**How to complete this task:** Go over the material below and report every line that contains the word "right".

= Beginning of Section =

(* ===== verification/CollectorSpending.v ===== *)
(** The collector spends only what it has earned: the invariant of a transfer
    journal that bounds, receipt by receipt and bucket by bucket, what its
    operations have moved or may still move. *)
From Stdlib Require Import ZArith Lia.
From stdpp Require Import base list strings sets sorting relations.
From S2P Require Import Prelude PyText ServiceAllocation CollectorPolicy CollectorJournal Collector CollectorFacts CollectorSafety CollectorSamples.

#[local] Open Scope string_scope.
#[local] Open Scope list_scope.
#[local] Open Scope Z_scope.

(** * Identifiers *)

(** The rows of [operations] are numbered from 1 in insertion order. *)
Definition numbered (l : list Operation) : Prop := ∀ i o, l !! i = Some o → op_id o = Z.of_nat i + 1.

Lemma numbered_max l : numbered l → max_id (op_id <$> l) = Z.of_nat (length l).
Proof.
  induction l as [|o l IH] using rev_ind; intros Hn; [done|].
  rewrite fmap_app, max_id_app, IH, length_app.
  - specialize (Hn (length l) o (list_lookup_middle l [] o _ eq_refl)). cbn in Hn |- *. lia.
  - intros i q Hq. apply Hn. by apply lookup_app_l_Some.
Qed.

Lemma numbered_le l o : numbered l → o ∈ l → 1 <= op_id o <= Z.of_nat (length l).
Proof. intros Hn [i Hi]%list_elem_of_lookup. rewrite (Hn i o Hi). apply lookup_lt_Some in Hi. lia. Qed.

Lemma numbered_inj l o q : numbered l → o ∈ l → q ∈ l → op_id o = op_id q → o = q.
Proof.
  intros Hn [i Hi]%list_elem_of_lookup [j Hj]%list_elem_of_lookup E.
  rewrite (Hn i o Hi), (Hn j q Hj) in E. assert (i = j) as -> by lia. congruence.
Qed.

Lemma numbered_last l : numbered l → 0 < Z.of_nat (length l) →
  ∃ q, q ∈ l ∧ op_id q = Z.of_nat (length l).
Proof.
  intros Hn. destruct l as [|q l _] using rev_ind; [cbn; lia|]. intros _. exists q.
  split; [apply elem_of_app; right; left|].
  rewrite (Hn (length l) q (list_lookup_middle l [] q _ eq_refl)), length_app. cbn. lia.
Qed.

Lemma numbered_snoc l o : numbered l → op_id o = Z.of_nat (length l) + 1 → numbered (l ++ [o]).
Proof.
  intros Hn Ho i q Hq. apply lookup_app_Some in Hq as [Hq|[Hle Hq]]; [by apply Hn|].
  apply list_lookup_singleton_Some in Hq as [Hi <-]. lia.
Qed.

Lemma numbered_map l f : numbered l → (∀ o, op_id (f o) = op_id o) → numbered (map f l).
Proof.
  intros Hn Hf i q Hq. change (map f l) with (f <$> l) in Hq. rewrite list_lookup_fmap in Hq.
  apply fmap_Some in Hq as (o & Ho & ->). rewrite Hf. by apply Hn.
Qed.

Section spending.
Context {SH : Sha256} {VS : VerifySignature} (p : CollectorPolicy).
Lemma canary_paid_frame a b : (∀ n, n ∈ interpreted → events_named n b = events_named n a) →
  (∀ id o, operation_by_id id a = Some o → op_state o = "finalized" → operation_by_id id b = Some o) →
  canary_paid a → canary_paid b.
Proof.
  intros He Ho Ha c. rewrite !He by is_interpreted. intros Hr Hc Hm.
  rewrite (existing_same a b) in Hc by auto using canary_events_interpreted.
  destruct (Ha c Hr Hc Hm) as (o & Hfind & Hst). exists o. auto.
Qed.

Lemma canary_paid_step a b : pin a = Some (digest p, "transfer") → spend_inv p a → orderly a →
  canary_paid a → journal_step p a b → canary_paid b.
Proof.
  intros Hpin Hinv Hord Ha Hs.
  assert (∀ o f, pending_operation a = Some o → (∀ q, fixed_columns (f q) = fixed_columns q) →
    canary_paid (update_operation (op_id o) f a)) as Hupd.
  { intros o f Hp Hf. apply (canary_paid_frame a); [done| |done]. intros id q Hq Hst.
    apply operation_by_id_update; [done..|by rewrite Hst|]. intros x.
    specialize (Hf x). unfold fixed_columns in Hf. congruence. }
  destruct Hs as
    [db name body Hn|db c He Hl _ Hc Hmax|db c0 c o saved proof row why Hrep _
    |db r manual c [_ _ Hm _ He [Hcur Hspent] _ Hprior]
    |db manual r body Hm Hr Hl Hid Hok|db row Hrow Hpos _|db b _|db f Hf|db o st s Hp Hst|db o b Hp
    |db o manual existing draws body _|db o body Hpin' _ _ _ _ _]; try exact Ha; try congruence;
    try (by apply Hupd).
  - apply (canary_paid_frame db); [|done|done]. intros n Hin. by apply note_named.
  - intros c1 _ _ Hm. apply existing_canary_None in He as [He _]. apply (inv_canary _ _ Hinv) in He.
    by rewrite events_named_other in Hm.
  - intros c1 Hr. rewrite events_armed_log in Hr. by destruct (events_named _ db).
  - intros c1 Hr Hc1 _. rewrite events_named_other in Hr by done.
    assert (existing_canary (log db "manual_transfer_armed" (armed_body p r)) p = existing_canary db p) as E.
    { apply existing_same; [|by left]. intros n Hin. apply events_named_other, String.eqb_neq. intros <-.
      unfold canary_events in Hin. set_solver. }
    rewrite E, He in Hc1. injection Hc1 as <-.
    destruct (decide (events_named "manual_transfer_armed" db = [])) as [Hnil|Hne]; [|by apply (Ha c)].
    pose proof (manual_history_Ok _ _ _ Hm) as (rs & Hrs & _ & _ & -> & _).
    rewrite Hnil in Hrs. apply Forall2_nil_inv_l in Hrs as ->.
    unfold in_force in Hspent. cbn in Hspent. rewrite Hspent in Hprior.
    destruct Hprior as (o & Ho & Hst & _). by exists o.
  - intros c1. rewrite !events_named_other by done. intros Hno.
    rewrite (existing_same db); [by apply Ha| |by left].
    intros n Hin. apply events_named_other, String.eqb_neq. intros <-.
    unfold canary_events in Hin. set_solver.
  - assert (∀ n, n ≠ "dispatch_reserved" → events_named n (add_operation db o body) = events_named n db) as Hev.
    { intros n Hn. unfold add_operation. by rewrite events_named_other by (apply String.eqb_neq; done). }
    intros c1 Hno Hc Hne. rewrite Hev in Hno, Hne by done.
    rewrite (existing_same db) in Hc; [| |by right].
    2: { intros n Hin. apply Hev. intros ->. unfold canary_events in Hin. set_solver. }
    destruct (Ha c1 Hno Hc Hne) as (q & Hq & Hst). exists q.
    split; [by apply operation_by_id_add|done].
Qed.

= End of Section =

**Task answer:**
  split; [apply elem_of_app; right; left|].
    rewrite (existing_same db) in Hc; [| |by right].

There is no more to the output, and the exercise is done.